#### Problem requirements
Retype the records exactly, with nothing added or dropped.

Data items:

════════

(* ===== verification/IrVerifyTheory.v ===== *)
(** * What the verifier guarantees

    A function that passes the verification has the control flow that the passes rely on,
    its element pointers stay inside of what they point into, and its operands have the
    types that constant folding needs. *)

From S2P Require Import Prelude IrTypes IrTypeTheory IrLayout IrConstant IrCore IrFold IrRun IrTransform IrMachine IrUnique IrFoldTheory IrFoldSteps IrFoldMain IrFoldTheorem IrVerify.
Local Open Scope Z_scope.

(** ** Successful checks *)

Lemma for_each_Ok {A} (f : A -> Result unit) l : for_each f l = Ok () -> forall x, x ∈ l -> f x = Ok ().
Proof.
  induction l as [|y l IH]; cbn; [by intros _ x ?%elem_of_nil|]. intros ([] & Hy & Hl)%bind_Ok x [->|Hx]%elem_of_cons; [done|by apply IH].
Qed.

Lemma check_Ok cond e : check cond e = Ok () <-> cond = Ok true.
Proof. unfold check. rewrite bind_Ok. split; [by intros ([] & -> & ?)|intros ->; by exists true]. Qed.

Lemma all_true_cons x l : all_true (x :: l) = Ok true -> x = Ok true /\ all_true l = Ok true.
Proof. unfold all_true. cbn. by intros ([] & -> & ?)%bind_Ok. Qed.

Lemma any_true_cons x l : any_true (x :: l) = Ok true -> x = Ok true \/ any_true l = Ok true.
Proof. unfold any_true. cbn. intros ([] & -> & ?)%bind_Ok; [by left|by right]. Qed.

Lemma ok_or_Ok {A} (o : option A) e a : ok_or o e = Ok a -> o = Some a.
Proof. destruct o; [by intros [= ->]|done]. Qed.

Lemma matches_content_true context f ty : matches_content context f ty = Ok true -> exists t, IrTypes.types context !! ty = Some t /\ f t = true.
Proof. unfold matches_content, get_content. destruct (IrTypes.types context !! ty) as [t|]; [|done]. intros [= Hf]. by exists t. Qed.

Lemma is_uint_true context ty : is_uint context ty = Ok true -> exists w, IrTypes.types context !! ty = Some (TUint w).
Proof. intros ([] & Ht & ?)%matches_content_true; try done. by eexists. Qed.
Lemma is_bool_true context ty : is_bool context ty = Ok true -> IrTypes.types context !! ty = Some TBool.
Proof. by intros ([] & Ht & ?)%matches_content_true. Qed.
Lemma is_b256_true context ty : is_b256 context ty = Ok true -> IrTypes.types context !! ty = Some TB256.
Proof. by intros ([] & Ht & ?)%matches_content_true. Qed.
Lemma merged_scoped : scoped ctx' f merged_avail.
Proof using All.
  pose proof (wf_scoped _ _ _ _ Hwf) as Hsc. pose proof (wf_function _ _ _ _ Hwf) as Hfc. pose proof (mg_function _ _ _ _ Hmg) as Hf'. split.
  - destruct (sc_function _ _ _ Hsc) as (fc0 & e & Hf0 & He & Hav & _). rewrite Hfc in Hf0. injection Hf0 as <-. exists fc', e. split_and!; [done|by rewrite (mg_head _ _ _ _ Hmg)| |apply (kept_nodup Hch)].
    apply set_eq. intros z. rewrite elem_of_merged_avail, Hav. set_solver.
  - intros fc0 b Hf0 Hb. rewrite Hf' in Hf0. injection Hf0 as <-. destruct (mg_block _ _ _ _ Hmg b Hb) as (c' & Hc' & Hg). exists c'. split; [done|]. rewrite (merged_args b c' Hb Hc'), Hg. apply NoDup_app. split_and!.
    + pose proof (instrs_nodup b (kept_block Hch b Hb)) as Hnd. by apply NoDup_app in Hnd as (? & _).
    + intros x Hx (b0 & Hb0 & Hv)%elem_of_glue. destruct (args_of_argument b x (kept_block Hch b Hb) Hx) as (i & ty & H1). destruct (instrs_value b0 x (part_block Hch b b0 Hb Hb0) Hv) as (p & op & H2). congruence.
    + apply glue_nodup; [apply (nodup_concat (fun b => b :: chain b) bl'); [apply (parts_nodup Hch)|done]|]. intros x Hx. by apply (part_block Hch b).
  - intros fc0 b c' v Hf0 Hb Hc' Hv. rewrite Hf' in Hf0. injection Hf0 as <-. destruct (mg_block _ _ _ _ Hmg b Hb) as (c1 & Hc1 & Hg). rewrite Hc' in Hc1. injection Hc1 as <-. rewrite Hg in Hv.
    apply elem_of_glue in Hv as (b0 & Hb0 & Hv). destruct (instrs_value b0 v (part_block Hch b b0 Hb Hb0) Hv) as (p & op & Hop). pose proof (mg_kind _ _ _ _ Hmg v) as Hk. by rewrite Hop in Hk.
  - intros fc0 b c' v Hf0 Hb Hc' Hv. rewrite Hf' in Hf0. injection Hf0 as <-. rewrite (merged_args b c' Hb Hc') in Hv. destruct (args_of_argument b v (kept_block Hch b Hb) Hv) as (i & ty & Hx).
    pose proof (mg_kind _ _ _ _ Hmg v) as Hk. rewrite Hx in Hk. by exists b, i, ty.
  - intros fc0 b b' x Hf0 Hb Hb' Hd Hd'. rewrite Hf' in Hf0. injection Hf0 as <-. destruct (merged_defined b x Hb Hd) as (b0 & Hb0 & H0). destruct (merged_defined b' x Hb' Hd') as (b1 & Hb1 & H1).
    assert (b0 = b1) as <- by (apply (sc_unique _ _ _ Hsc fc b0 b1 x Hfc); [by apply (part_block Hch b)|by apply (part_block Hch b')|done|done]).
    by apply (nodup_concat_unique (fun b => b :: chain b) bl' b b' b0 (parts_nodup Hch)).
  - intros fc0 b c' before v after op' x Hf0 Hat Hx. rewrite Hf' in Hf0. injection Hf0 as <-. pose proof Hat as (Hb & Hc' & _).
    destruct (merged_point b c' before v after op' Hat) as (l1 & b0 & l2 & c & before0 & after0 & op & Hl & Hat0 & -> & _ & ->). rewrite get_operands_rename in Hx. apply list_elem_of_fmap in Hx as (y & -> & Hy).
    unfold in_scope. rewrite (merged_args b c' Hb Hc'). eapply scope_glued; [done|exact Hl|exact Hat0|]. by eapply (sc_operands _ _ _ Hsc fc).
  - intros fc0 b c' before v after op' br' Hf0 Hat Hbr'. rewrite Hf' in Hf0. injection Hf0 as <-. pose proof Hat as (Hb & Hc' & _).
    destruct (merged_point b c' before v after op' Hat) as (l1 & b0 & l2 & c & before0 & after0 & op & Hl & Hat0 & -> & Hlast & ->). rewrite targets_rename in Hbr'. apply list_elem_of_fmap in Hbr' as (br & -> & Hbr).
    destruct (point_ends_with _ _ _ _ Hwf _ _ _ _ _ _ _ Hat0 Hbr) as [-> He]. destruct Hlast as [->|?]; [|done]. cbn [br_block rename_branch]. split; [by eapply target_kept|].
    intros z (Hp & x & -> & Hx)%elem_of_merged_avail. rewrite (merged_args b c' Hb Hc').
    destruct (scope_glued b l1 Hb b0 [] c before0 v [] op x Hl Hat0) as [[k Hk]|Hin]; [right; by apply (sc_edges _ _ _ Hsc fc b0 c before0 v [] op br Hfc Hat0 Hbr)| |done].
    rewrite (passes_const _ _ Hk) in Hp. done.
Qed.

════════

#### Output of the exercise
(* ===== verification/IrVerifyTheory.v ===== *)
(** * What the verifier guarantees

    A function that passes the verification has the control flow that the passes rely on,
    its element pointers stay inside of what they point into, and its operands have the
    types that constant folding needs. *)

From S2P Require Import Prelude IrTypes IrTypeTheory IrLayout IrConstant IrCore IrFold IrRun IrTransform IrMachine IrUnique IrFoldTheory IrFoldSteps IrFoldMain IrFoldTheorem IrVerify.
Local Open Scope Z_scope.

(** ** Successful checks *)

Lemma for_each_Ok {A} (f : A -> Result unit) l : for_each f l = Ok () -> forall x, x ∈ l -> f x = Ok ().
Proof.
  induction l as [|y l IH]; cbn; [by intros _ x ?%elem_of_nil|]. intros ([] & Hy & Hl)%bind_Ok x [->|Hx]%elem_of_cons; [done|by apply IH].
Qed.

Lemma check_Ok cond e : check cond e = Ok () <-> cond = Ok true.
Proof. unfold check. rewrite bind_Ok. split; [by intros ([] & -> & ?)|intros ->; by exists true]. Qed.

Lemma all_true_cons x l : all_true (x :: l) = Ok true -> x = Ok true /\ all_true l = Ok true.
Proof. unfold all_true. cbn. by intros ([] & -> & ?)%bind_Ok. Qed.

Lemma any_true_cons x l : any_true (x :: l) = Ok true -> x = Ok true \/ any_true l = Ok true.
Proof. unfold any_true. cbn. intros ([] & -> & ?)%bind_Ok; [by left|by right]. Qed.

Lemma ok_or_Ok {A} (o : option A) e a : ok_or o e = Ok a -> o = Some a.
Proof. destruct o; [by intros [= ->]|done]. Qed.

Lemma matches_content_true context f ty : matches_content context f ty = Ok true -> exists t, IrTypes.types context !! ty = Some t /\ f t = true.
Proof. unfold matches_content, get_content. destruct (IrTypes.types context !! ty) as [t|]; [|done]. intros [= Hf]. by exists t. Qed.

Lemma is_uint_true context ty : is_uint context ty = Ok true -> exists w, IrTypes.types context !! ty = Some (TUint w).
Proof. intros ([] & Ht & ?)%matches_content_true; try done. by eexists. Qed.
Lemma is_bool_true context ty : is_bool context ty = Ok true -> IrTypes.types context !! ty = Some TBool.
Proof. by intros ([] & Ht & ?)%matches_content_true. Qed.
Lemma is_b256_true context ty : is_b256 context ty = Ok true -> IrTypes.types context !! ty = Some TB256.
Proof. by intros ([] & Ht & ?)%matches_content_true. Qed.
Lemma merged_scoped : scoped ctx' f merged_avail.
Proof using All.
  pose proof (wf_scoped _ _ _ _ Hwf) as Hsc. pose proof (wf_function _ _ _ _ Hwf) as Hfc. pose proof (mg_function _ _ _ _ Hmg) as Hf'. split.
  - destruct (sc_function _ _ _ Hsc) as (fc0 & e & Hf0 & He & Hav & _). rewrite Hfc in Hf0. injection Hf0 as <-. exists fc', e. split_and!; [done|by rewrite (mg_head _ _ _ _ Hmg)| |apply (kept_nodup Hch)].
    apply set_eq. intros z. rewrite elem_of_merged_avail, Hav. set_solver.
  - intros fc0 b Hf0 Hb. rewrite Hf' in Hf0. injection Hf0 as <-. destruct (mg_block _ _ _ _ Hmg b Hb) as (c' & Hc' & Hg). exists c'. split; [done|]. rewrite (merged_args b c' Hb Hc'), Hg. apply NoDup_app. split_and!.
    + pose proof (instrs_nodup b (kept_block Hch b Hb)) as Hnd. by apply NoDup_app in Hnd as (? & _).
    + intros x Hx (b0 & Hb0 & Hv)%elem_of_glue. destruct (args_of_argument b x (kept_block Hch b Hb) Hx) as (i & ty & H1). destruct (instrs_value b0 x (part_block Hch b b0 Hb Hb0) Hv) as (p & op & H2). congruence.
    + apply glue_nodup; [apply (nodup_concat (fun b => b :: chain b) bl'); [apply (parts_nodup Hch)|done]|]. intros x Hx. by apply (part_block Hch b).
  - intros fc0 b c' v Hf0 Hb Hc' Hv. rewrite Hf' in Hf0. injection Hf0 as <-. destruct (mg_block _ _ _ _ Hmg b Hb) as (c1 & Hc1 & Hg). rewrite Hc' in Hc1. injection Hc1 as <-. rewrite Hg in Hv.
    apply elem_of_glue in Hv as (b0 & Hb0 & Hv). destruct (instrs_value b0 v (part_block Hch b b0 Hb Hb0) Hv) as (p & op & Hop). pose proof (mg_kind _ _ _ _ Hmg v) as Hk. by rewrite Hop in Hk.
  - intros fc0 b c' v Hf0 Hb Hc' Hv. rewrite Hf' in Hf0. injection Hf0 as <-. rewrite (merged_args b c' Hb Hc') in Hv. destruct (args_of_argument b v (kept_block Hch b Hb) Hv) as (i & ty & Hx).
    pose proof (mg_kind _ _ _ _ Hmg v) as Hk. rewrite Hx in Hk. by exists b, i, ty.
  - intros fc0 b b' x Hf0 Hb Hb' Hd Hd'. rewrite Hf' in Hf0. injection Hf0 as <-. destruct (merged_defined b x Hb Hd) as (b0 & Hb0 & H0). destruct (merged_defined b' x Hb' Hd') as (b1 & Hb1 & H1).
    assert (b0 = b1) as <- by (apply (sc_unique _ _ _ Hsc fc b0 b1 x Hfc); [by apply (part_block Hch b)|by apply (part_block Hch b')|done|done]).
    by apply (nodup_concat_unique (fun b => b :: chain b) bl' b b' b0 (parts_nodup Hch)).
  - intros fc0 b c' before v after op' x Hf0 Hat Hx. rewrite Hf' in Hf0. injection Hf0 as <-. pose proof Hat as (Hb & Hc' & _).
    destruct (merged_point b c' before v after op' Hat) as (l1 & b0 & l2 & c & before0 & after0 & op & Hl & Hat0 & -> & _ & ->). rewrite get_operands_rename in Hx. apply list_elem_of_fmap in Hx as (y & -> & Hy).
    unfold in_scope. rewrite (merged_args b c' Hb Hc'). eapply scope_glued; [done|exact Hl|exact Hat0|]. by eapply (sc_operands _ _ _ Hsc fc).
  - intros fc0 b c' before v after op' br' Hf0 Hat Hbr'. rewrite Hf' in Hf0. injection Hf0 as <-. pose proof Hat as (Hb & Hc' & _).
    destruct (merged_point b c' before v after op' Hat) as (l1 & b0 & l2 & c & before0 & after0 & op & Hl & Hat0 & -> & Hlast & ->). rewrite targets_rename in Hbr'. apply list_elem_of_fmap in Hbr' as (br & -> & Hbr).
    destruct (point_ends_with _ _ _ _ Hwf _ _ _ _ _ _ _ Hat0 Hbr) as [-> He]. destruct Hlast as [->|?]; [|done]. cbn [br_block rename_branch]. split; [by eapply target_kept|].
    intros z (Hp & x & -> & Hx)%elem_of_merged_avail. rewrite (merged_args b c' Hb Hc').
    destruct (scope_glued b l1 Hb b0 [] c before0 v [] op x Hl Hat0) as [[k Hk]|Hin]; [right; by apply (sc_edges _ _ _ Hsc fc b0 c before0 v [] op br Hfc Hat0 Hbr)| |done].
    rewrite (passes_const _ _ Hk) in Hp. done.
Qed.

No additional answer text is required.